People struggling amid the pandemic wait in line in Koreatown on Wednesday to receive bags of food prepared by Homies Unidos.
(Los Angeles Times)

The U.S. unemployment figures for July send a muddled message to lawmakers struggling to reach a deal on a new coronavirus relief package. According to the Bureau of Labor Statistics, non-farm employers added 1.8 million jobs — an enormous number in normal times — and the unemployment rate dropped again by nearly a full percentage point. Yet that rate is still higher than it ever was during the last recession, and more than 16 million Americans remain jobless.

The jobs rebound in July was also muted in comparison with the gains in June, reflecting how the surge in COVID-19 infections prompted some states to pull back on their reopening plans. That surge continued through July, portending ill for the August jobs numbers that will come out in a month.

In other words, the news is both encouraging and sobering. But buried in the numbers is a clear signal that lawmakers have to stop thinking in terms of a quick trip back to normal and start preparing for a long slog out of the economic wilderness.

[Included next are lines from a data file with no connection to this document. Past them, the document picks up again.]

(* ===== verification/NetRecv.v ===== *)
(** * Receiving: what a segment or a datagram may do to the sockets

    [rx_step] is the specification: the ways one received packet may change one
    socket.  The receiving routines finish without an invalid access, keep the
    invariant, and change every open socket by such steps only. *)

From stdpp Require Import relations.
From S2P Require Import Prelude Bits NetState Net SocketOps NetRing NetSpec.

(** What the receiver uses of a packet. *)
Record segment := Segment {
  sg_proto : Z;
  sg_ip : list Z;
  sg_sport : Z;
  sg_dport : Z;
  sg_seq : Z;
  sg_payload : list Z;
}.

(** Identity and ring of a socket. *)
Definition shut (k : socket) := (s_shutdown_read k, s_shutdown_write k).
Definition rx_id (k : socket) :=
  (s_valid k, s_type k, s_domain k, (s_local_port k, s_remote_port k, s_remote_ip k), shut k).
Definition rx_view (k : socket) :=
  (rx_id k, (s_rx_buf k, s_rx_buf_size k, s_rx_read_ptr k, s_rx_write_ptr k)).

Lemma ring_ok_view k k' : rx_view k' = rx_view k → ring_ok k → ring_ok k'.
Proof. intros [= ???????????] []. split; congruence. Qed.

Lemma ring_count_view k k' : rx_view k' = rx_view k → ring_count k' = ring_count k.
Proof. intros [= ???????? ?? E1 E2]. unfold ring_count. by rewrite E1, E2. Qed.

Lemma ring_bytes_view k k' : rx_view k' = rx_view k → ring_bytes k' = ring_bytes k.
Proof.
  intros Hv. unfold ring_bytes. rewrite (ring_count_view _ _ Hv).
  injection Hv as ???????? E1 _ E2 _. by rewrite E1, E2.
Qed.

(** The indices a socket holds. *)
Definition links (k : socket) :=
  (s_accept_queue k, s_accept_count k, s_parent_listener k, s_peer k).

Lemma sock_ok_view ip k k' : rx_view k' = rx_view k → links k' = links k → sock_ok ip k → sock_ok ip k'.
Proof.
  intros Hv [= Hq Hc Hp Hpeer] [Hr Hn Ha Hl Hb Hfill Hpar Hpr]. pose proof (ring_ok_view _ _ Hv) as Hring.
  injection Hv as E1 E2 _ _ _ E3 _ _ _ _ _ _.
  split; rewrite ?E1, ?E2, ?E3, ?Hq, ?Hc, ?Hp, ?Hpeer; try done.
  intros Hv. by apply Hring, Hr.
Qed.

(** The segment is addressed to the connection of the socket. *)
Definition addressed (σ : segment) (k : socket) : Prop :=
  s_local_port k = sg_dport σ ∧ s_remote_port k = sg_sport σ ∧ s_remote_ip k = sg_ip σ.

(** Changes of state that do not concern the data. *)
Definition calm (a b : Z) : Prop :=
  b = a ∨ (a = TCP_STATE_SYN_RECEIVED ∧ b = TCP_STATE_ESTABLISHED)
  ∨ b = TCP_STATE_CLOSED ∨ b = TCP_STATE_FIN_WAIT_2.

(** A datagram as it is kept in the ring. *)
Definition datagram (ip : list Z) (port : Z) (payload : list Z) : list Z :=
  take 4 ip ++ [port &! 0xFF; (port >>! 8) &! 0xFF;
    Z.of_nat (length payload) &! 0xFF; (Z.of_nat (length payload) >>! 8) &! 0xFF] ++ payload.

Inductive rx_step (σ : segment) (k k' : socket) : Prop :=
| rx_control : rx_view k' = rx_view k → s_rcv_nxt k' = s_rcv_nxt k →
    calm (s_tcp_state k) (s_tcp_state k') → rx_step σ k k'
| rx_open : rx_view k' = rx_view k → s_tcp_state k = TCP_STATE_SYN_SENT →
    s_rcv_nxt k' = u32 (sg_seq σ + 1) → s_tcp_state k' = TCP_STATE_ESTABLISHED → rx_step σ k k'
| rx_deliver : sg_proto σ = IP_PROTO_TCP → s_type k = SOCKET_TYPE_TCP → addressed σ k → s_tcp_state k = TCP_STATE_ESTABLISHED →
    s_rcv_nxt k = sg_seq σ → ring_count k + Z.of_nat (length (sg_payload σ)) < 8191 →
    k' = set_s_rcv_nxt (u32 (s_rcv_nxt k + Z.of_nat (length (sg_payload σ)))) (put_all k (sg_payload σ)) →
    rx_step σ k k'
| rx_fin : rx_view k' = rx_view k → s_rcv_nxt k' = u32 (s_rcv_nxt k + 1) →
    s_tcp_state k' = TCP_STATE_CLOSE_WAIT ∨ s_tcp_state k' = TCP_STATE_TIME_WAIT → rx_step σ k k'
| rx_datagram : s_type k = SOCKET_TYPE_UDP → s_local_port k = sg_dport σ →
    ring_count k + Z.of_nat (length (datagram (sg_ip σ) (sg_sport σ) (sg_payload σ))) < 8191 →
    k' = put_all k (datagram (sg_ip σ) (sg_sport σ) (sg_payload σ)) → rx_step σ k k'.

(** Every open socket of [t] is in [t'], changed by steps; in a free slot too
    the shutdown flags stay as they were. *)
Definition moves (σ : segment) (t t' : list socket) : Prop :=
  ∀ j k, t !! j = Some k →
    ∃ k', t' !! j = Some k' ∧ shut k' = shut k ∧ (s_valid k = true → rtc (rx_step σ) k k').

(** Putting bytes into the ring changes the buffer and the write pointer. *)
Lemma put_all_eq l k : ∃ w b, put_all k l = set_s_rx_write_ptr w (set_s_rx_buf b k).
Proof.
  revert k. induction l as [|x l IH]; intros k; cbn.
  - exists (s_rx_write_ptr k), (s_rx_buf k). by destruct k.
  - destruct (IH (put k x)) as (w&b&Heq). exists w, b.
    unfold put_all in Heq. rewrite Heq. by destruct k.
Qed.

Lemma put_all_id k l : rx_id (put_all k l) = rx_id k.
Proof. by destruct (put_all_eq l k) as (w&b&->). Qed.

Lemma rx_steps_id σ k k' : rtc (rx_step σ) k k' → rx_id k' = rx_id k.
Proof.
  induction 1 as [|k k1 k2 Hst _ IH]; [done|]. rewrite IH.
  destruct Hst as [Hv|Hv|?????? ->|Hv|??? ->]; try exact (f_equal fst Hv).
  - apply (put_all_id k).
  - apply put_all_id.
Qed.

Lemma rx_steps_valid σ k k' : rtc (rx_step σ) k k' → s_valid k' = s_valid k.
Proof. intros Hs. by injection (rx_steps_id _ _ _ Hs). Qed.
Lemma rx_steps_type σ k k' : rtc (rx_step σ) k k' → s_type k' = s_type k.
Proof. intros Hs. by injection (rx_steps_id _ _ _ Hs). Qed.

Lemma rx_steps_shut σ k k' : rtc (rx_step σ) k k' → shut k' = shut k.
Proof. intros Hs. unfold shut. by injection (rx_steps_id _ _ _ Hs) as _ _ _ _ _ _ -> ->. Qed.

Lemma moves_refl σ t : moves σ t t.
Proof. intros j k Hk. by exists k. Qed.

Lemma moves_trans σ t1 t2 t3 : moves σ t1 t2 → moves σ t2 t3 → moves σ t1 t3.
Proof.
  intros H1 H2 j k Hk. destruct (H1 j k Hk) as (k2&Hk2&He2&Hs2).
  destruct (H2 j k2 Hk2) as (k3&Hk3&He3&Hs3). exists k3. split; [done|]. split; [congruence|].
  intros Hv. etransitivity; [by apply Hs2|]. apply Hs3. by rewrite (rx_steps_valid _ _ _ (Hs2 Hv)).
Qed.

Lemma moves_insert σ t i k k' :
  t !! i = Some k → shut k' = shut k → (s_valid k = true → rtc (rx_step σ) k k') →
  moves σ t (<[i := k']> t).
Proof.
  intros Hk He Hs j x Hx. destruct (decide (j = i)) as [->|Hne].
  - rewrite Hk in Hx. injection Hx as <-. exists k'. split; [|done].
    apply list_lookup_insert_eq. by eapply lookup_lt_Some.
  - exists x. by rewrite list_lookup_insert_ne.
Qed.

(** Nobody else changes the table: the lock is held, or other tasks do not. *)
Class Settled (R : list socket → list socket → Prop) (lk : bool) : Prop :=
  settled : lk = true ∨ ∀ t t', R t t' → t' = t.
#[export] Instance settled_locked R : Settled R true.
Proof. by left. Qed.
#[export] Instance settled_eq lk : Settled eq lk.
Proof. by right. Qed.

Section recv.
Context (ip mac : list Z) (others : net → net).
Context (R : list socket → list socket → Prop) `{!PreOrder R}.
Context (Hothers : ∀ lk fl s, net_ok ip mac lk fl s → after ip mac R lk fl s (others s)).
Context (σ : segment) (t0 : list socket) (lk fl : bool) `{!Settled R lk}.
Abbreviation ok := (net_ok ip mac).
Abbreviation aside := (aside ip mac R).

(** The table has moved from [t0], with socket [i] at [k];
    since then it has become [k1]. *)
Definition pend (i : nat) (k k1 : socket) (s : net) : Prop :=
  ok lk fl s ∧ ∃ t, socket_table s = <[i := k1]> t ∧ t !! i = Some k ∧ moves σ t0 t.

Lemma pend_start i k s : ok lk fl s → moves σ t0 (socket_table s) → socket_table s !! i = Some k →
  pend i k k s.
Proof. intros Hs Hm Hk. split; [done|]. exists (socket_table s). by rewrite list_insert_id. Qed.

Lemma pend_done i k k1 s : pend i k k1 s → shut k1 = shut k → (s_valid k = true → rtc (rx_step σ) k k1) →
  ok lk fl s ∧ moves σ t0 (socket_table s).
Proof.
  intros (Hs&t&Ht&Hk&Hm) He Hr. split; [done|]. rewrite Ht. eapply moves_trans; [done|].
  by eapply moves_insert.
Qed.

The most troubling data point comes from an analysis by the Peterson Institute for International Economics, which noted that even if all 8.4 million people who classified themselves as temporarily laid off in July were recalled to work immediately — “a very optimistic scenario,” as the authors put it dryly — the U.S. unemployment rate would still be 7%, or twice its pre-pandemic level. “These data suggest the temporary labor market problems are very deep,” the institute writes, “and that even if individuals on temporary layoff returned to work very quickly, the United States would still have a recessionary level of unemployment for some time to come.”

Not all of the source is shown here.